OBJECTIVES: Crohn's disease (CD) induces cumulative structural damage, initially characterized by a non-stenosing non-penetrating behavior (B1) with progression over time to a fibro-stenosing (B2) and/or penetrating phenotype (B3). Our aim was to assess the long-term evolution of disease behavior of CD and determine what factors predict phenotype progression. METHODS: This was a study based on prospectively collected data from a CD database in an inflammatory bowel disease outpatient clinic. B1 corresponds to a non-stenosing non-penetrating disease, B2 to a stenosing behavior, and B3 to a penetrating one. RESULTS: Seven hundred and thirty-six patients with CD (368 female) were followed up for 12.3 years (+/- 8.4), with 87.0% of them exhibiting B1 phenotype at diagnosis. Of these patients, 28.5% progressed to B2 phenotype and 23.5% to B3. Fifty percent of the patients started azathioprine treatment before phenotype change and 13.9% started anti-tumor necrosis factor-alpha (anti-TNF alpha) treatment before phenotype change. Monotherapy with azathioprine before phenotype change as well as combination therapy with azathioprine /anti-TNF alpha before phenotype change delayed disease progression (B1-B2 or B3) in comparison with patients who did not receive treatment (P < 0.001). The hazard ratio (HR) for disease progression was lower for both monotherapy with azathioprine (HR: 0.15, P < 0.001) or combination therapy with anti-TNF alpha (HR: 0.33, P < 0.001). Upper gastrointestinal tract involvement, male gender, and steroid use were associated with an early progression of phenotype from B1 to B2 or B3 (P < 0.001). The HR for disease progression was higher in patients who used steroids without criteria of dependence or resistance (HR: 2.67, P < 0.001) and was even higher in patients with criteria of dependence or resistance (HR: 6.44, P < 0.001).
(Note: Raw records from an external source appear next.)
(* ===== verification/RaftMemory.v ===== *)
(** * A log and a directory in memory

    Instances of the interfaces that a Raft node has to its storage, with which groups of nodes are
    run. *)

From S2P Require Import Prelude Binary RaftCodec Raft.
Import RaftCodec Raft.

Module RaftMemory.

(** Records [base + 1], [base + 2], and so on. *)
Record mem_log : Type := mkLog { compacted : nat; records : list (list Z) }.

Definition base (l : mem_log) : Z := Z.of_nat (compacted l).

Definition log_last (l : mem_log) : Z := base l + zlen (records l).

#[export] Instance mem_wal : WAL mem_log := {|
  StoreMsg l b := (mkLog (compacted l) (records l ++ [b]), inr (log_last l + 1));
  LoadMsg l i :=
    if (base l <? i) && (i <=? log_last l)
    then match records l !! Z.to_nat (i - base l - 1) with Some b => inr b | None => inl ErrStoreMsgNotFound end
    else inl (if log_last l <? i then ErrStoreEOF else ErrStoreMsgNotFound);
  Compact l i := (if i <=? base l then l else mkLog (Z.to_nat (i - 1)) (drop (Z.to_nat (i - 1 - base l)) (records l)), None);
  Truncate l i := (if i =? 0 then mkLog 0 [] else mkLog (compacted l) (take (Z.to_nat (i - base l)) (records l)), None);
  FastState l := mkWalState (zlen (records l)) (foldr (fun b k => zlen b + k) 0 (records l)) (base l + 1) (log_last l);
  isMemStore _ := false |}.

Definition mem_dir : Type := list (file * list Z).

Fixpoint file_in (f : file) (d : mem_dir) : option (list Z) :=
  match d with
  | [] => None
  | (g, b) :: d => if bool_decide (g = f) then Some b else file_in f d
  end.

Lemma file_in_remove f g (d : list (file * list Z)) : f <> g -> file_in g (filter (fun x : file * list Z => fst x <> f) d) = file_in g d.
Proof.
  intros Hf. induction d as [|[h b] d IH]; [done|]. rewrite filter_cons. cbn [fst file_in].
  case_decide as Hh; cbn [file_in]; [by rewrite IH|]. subst h. by rewrite bool_decide_false.
Qed.

#[export] Instance mem_files : Files mem_dir := {|
  statFile d f := match file_in f d with Some _ => None | None => Some errNotExist end;
  writeFile d f b := ((f, b) :: d, None);
  readFile d f := match file_in f d with Some b => inr b | None => inl errNotExist end;
  removeFile d f := filter (fun x : file * list Z => fst x <> f) d;
  readSnapDir d := inr (omap (fun x : file * list Z => match fst x with SnapFile t i => Some (t, i) | _ => None end) d) |}.

(** A directory on a device of which some writes fail: those that [faults] says. *)
Record lossy_dir : Type := mkLossy { faults : list bool; kept : mem_dir }.

#[export] Instance lossy_files : Files lossy_dir := {|
  statFile d f := statFile (kept d) f;
  writeFile d f b :=
    match faults d with
    | true :: fs => (mkLossy fs (kept d), Some errIO)
    | fs => (mkLossy (tail fs) ((f, b) :: kept d), None)
    end;
  readFile d f := readFile (kept d) f;
  removeFile d f := mkLossy (faults d) (removeFile (kept d) f);
  readSnapDir d := readSnapDir (kept d) |}.

#[export] Instance plain_env : RaftEnv := {| hash64 b := take 8 (b ++ zeros 8); spare _ := []; range_peers := map_to_list |}.

#[export] Instance plain_laws : RaftEnvLaws.
Proof. split; [|done]. intros b. unfold hash64, plain_env. rewrite length_take, length_app. unfold zeros. rewrite length_replicate. lia. Qed.
End RaftMemory.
Longer delays between CD diagnosis and beginning of therapy with azathioprine and/or anti-TNF alpha were associated with disease progression. The longer the duration of treatment, the less likely the disease progression. CONCLUSIONS: Monotherapy with azathioprine before behavior change as well as combination therapy with azathioprine and anti-TNF alpha before behavior change delays phenotype progression of CD, whereas upper gastrointestinal tract involvement, male gender, and steroid use with or without criteria of steroid dependence are associated with a higher risk for disease progression.